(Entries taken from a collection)
BEGIN

Lemma columns_arrivals (mRows rows : list (Row Commit QColor)) c mParents
    root parents mParents' (row : list (list (Segment QColor))) (j : nat) :
  branchTopologyEdges ≠ [] →
  NoDup (lane_commits mParents) → NoDup (commit_parents c) →
  advance mRows rows c mParents = Some (root, parents, mParents') →
  columns c parents root mParents' = Some row →
  j < length mParents'
  ↔ ∃ col s, row !! j = Some col ∧ s ∈ col
             ∧ segment s ∈ [Bottom; LeftIn; RightIn].
Proof.
  intros Hne Hnd Hndp Hadv Hcols.
  destruct (columns_spec c parents root mParents' row Hcols) as [_ Hrow].
  split.
  - intros Hj.
    destruct (advance_sources mRows rows c mParents root parents mParents' j
                Hne Hnd Hndp Hadv Hj) as (k & p & s & Hp & Hs & Hidx).
    pose proof (columns_reach c parents root mParents' row Hcols k p s j
                  Hp Hs Hidx) as Hreach.
    destruct (lanes_paths_intro c mParents' parents 0 k p s j Hp Hs Hidx)
      as [col Hpath].
    destruct (path_segments_arrives (0 + k) j col) as (seg & Hseg & Hkind).
    exists (row_column c parents root mParents' j), seg.
    split; [by apply Hrow|]. split; [|done].
    apply row_column_elem. right. left. apply lanes_paths_segment.
    by exists (0 + k), j, col.
  - intros (col & s & Hcol & Hs & Hkind).
    rewrite (Hrow j) in Hcol by (by eapply lookup_lt_Some).
    inversion Hcol; subst col. clear Hcol.
    apply row_column_elem in Hs as [(Htop & _)|[Hpath|(p & Hp & ->)]].
    + rewrite Htop in Hkind.
      repeat (apply elem_of_cons in Hkind as [Hkind|Hkind]; [done|]).
      by apply elem_of_nil in Hkind.
    + apply lanes_paths_segment in Hpath as (i & index & col & Hin & Hseg).
      apply (path_segments_target i index col j s Hseg) in Hkind. subst index.
      by eapply lanes_paths_elem.
    + simpl in Hkind.
      destruct (bool_decide (commit p = c));
        repeat (apply elem_of_cons in Hkind as [Hkind|Hkind]; [done|]);
        by apply elem_of_nil in Hkind.
Qed.
(* ===== verification/Steps.v ===== *)
(** * Step relations

    What the interleaving models share: invariants carry over to runs, and a measure that
    every step decreases bounds them. *)

From stdpp Require Export relations gmap sets.
From S2P Require Import Prelude.

Section Steps.
Context {A : Type} (R : relation A).

Lemma rtc_preserved (P : A -> Prop) (x y : A) :
  (forall x y, P x -> R x y -> P y) -> rtc R x y -> P x -> P y.
Proof. intros Hp. induction 1; eauto. Qed.

(** [m] decreases with every step while [P] holds. *)
Context (P : A -> Prop) (m : A -> nat).
Context (Hstep : forall x y, P x -> R x y -> P y /\ (m y < m x)%nat).

Lemma sn_measure (x : A) : P x -> sn R x.
Proof.
  remember (m x) as n eqn:En. revert x En.
  induction n as [n IH] using lt_wf_ind. intros x -> Hx. constructor. intros y Hxy.
  destruct (Hstep x y Hx Hxy) as [Hy Hlt]. by eapply IH.
Qed.

Lemma run_bounded (n : nat) (x y : A) : P x -> nsteps R n x y -> (n <= m x)%nat.
Proof.
  intros Hx Hn. revert Hx. induction Hn as [|n x z y Hxz _ IH]; intros Hx; [lia|].
  destruct (Hstep x z Hx Hxz) as [Hz Hlt]. specialize (IH Hz). lia.
Qed.
End Steps.

(** The sum of a measure over a list when one element changes. *)
Lemma sum_list_insert {A} (f : A -> nat) (l : list A) (i : nat) (x y : A) :
  l !! i = Some x ->
  (sum_list_with f (<[i := y]> l) + f x = sum_list_with f l + f y)%nat.
Proof.
  revert i. induction l as [|z l IH]; intros [|i] Hi; [done|done| |].
  - injection Hi as ->. simpl. lia.
  - specialize (IH i Hi). simpl. lia.
Qed.

(** ** Ownership

    Resources that are made, owned and closed by the parties of an interleaving: nothing
    is owned twice, and what is not closed has an owner. *)
Section Ownership.
Context {A : Type} `{Countable A}.

Record ownership (made closed : gset A) (owned : list A) : Prop := mkOwnership {
  own_nodup : NoDup owned;
  own_made : forall s, s ∈ owned -> s ∈ made;
  own_cover : forall s, s ∈ made -> s ∈ closed \/ s ∈ owned
}.

(** A resource passes from one owner to another, and others may be closed. *)
Lemma own_permute (made closed closed' : gset A) (owned owned' : list A) :
  ownership made closed owned -> owned' ≡ₚ owned -> closed ⊆ closed' ->
  ownership made closed' owned'.
Proof.
  intros [H1 H2 H3] Hp Hc. split.
  - by rewrite Hp.
  - intros s. rewrite Hp. apply H2.
  - intros s. rewrite Hp. intros [?|?]%H3; [left; by apply Hc|by right].
Qed.

(** An owner gives up a resource that is closed by then. *)
Lemma own_release (made closed closed' : gset A) (owned owned' : list A) (s : A) :
  ownership made closed owned -> owned ≡ₚ s :: owned' -> closed ⊆ closed' -> s ∈ closed' ->
  ownership made closed' owned'.
Proof.
  intros [H1 H2 H3] Hp Hc Hs. rewrite Hp in H1. apply NoDup_cons in H1 as [_ H1]. split.
  - done.
  - intros x Hx. apply H2. rewrite Hp. by right.
  - intros x [Hx|Hx]%H3; [left; by apply Hc|].
    rewrite Hp in Hx. apply elem_of_cons in Hx as [->|?]; [by left|by right].
Qed.

(** A new resource. *)
Lemma own_gain (made closed : gset A) (owned owned' : list A) (s : A) :
  ownership made closed owned -> s ∉ made -> owned' ≡ₚ s :: owned ->
  ownership ({[s]} ∪ made) closed owned'.
Proof.
  intros [H1 H2 H3] Hs Hp. split.
  - rewrite Hp. constructor; [|done]. intros Hin. apply Hs. by apply H2.
  - intros x. rewrite Hp. intros [->|Hx]%elem_of_cons; [set_solver|].
    apply elem_of_union. right. by apply H2.
  - intros x. rewrite Hp. intros [->%elem_of_singleton|Hx]%elem_of_union; [right; by left|].
    destruct (H3 x Hx) as [?|?]; [by left|right; by right].
Qed.
End Ownership.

END

### Exercise directions
Look above and repeat, character for character, the lines from the first one to the line with "Hin & Hseg).", counting both.

### Result
Lemma columns_arrivals (mRows rows : list (Row Commit QColor)) c mParents
    root parents mParents' (row : list (list (Segment QColor))) (j : nat) :
  branchTopologyEdges ≠ [] →
  NoDup (lane_commits mParents) → NoDup (commit_parents c) →
  advance mRows rows c mParents = Some (root, parents, mParents') →
  columns c parents root mParents' = Some row →
  j < length mParents'
  ↔ ∃ col s, row !! j = Some col ∧ s ∈ col
             ∧ segment s ∈ [Bottom; LeftIn; RightIn].
Proof.
  intros Hne Hnd Hndp Hadv Hcols.
  destruct (columns_spec c parents root mParents' row Hcols) as [_ Hrow].
  split.
  - intros Hj.
    destruct (advance_sources mRows rows c mParents root parents mParents' j
                Hne Hnd Hndp Hadv Hj) as (k & p & s & Hp & Hs & Hidx).
    pose proof (columns_reach c parents root mParents' row Hcols k p s j
                  Hp Hs Hidx) as Hreach.
    destruct (lanes_paths_intro c mParents' parents 0 k p s j Hp Hs Hidx)
      as [col Hpath].
    destruct (path_segments_arrives (0 + k) j col) as (seg & Hseg & Hkind).
    exists (row_column c parents root mParents' j), seg.
    split; [by apply Hrow|]. split; [|done].
    apply row_column_elem. right. left. apply lanes_paths_segment.
    by exists (0 + k), j, col.
  - intros (col & s & Hcol & Hs & Hkind).
    rewrite (Hrow j) in Hcol by (by eapply lookup_lt_Some).
    inversion Hcol; subst col. clear Hcol.
    apply row_column_elem in Hs as [(Htop & _)|[Hpath|(p & Hp & ->)]].
    + rewrite Htop in Hkind.
      repeat (apply elem_of_cons in Hkind as [Hkind|Hkind]; [done|]).
      by apply elem_of_nil in Hkind.
    + apply lanes_paths_segment in Hpath as (i & index & col & Hin & Hseg).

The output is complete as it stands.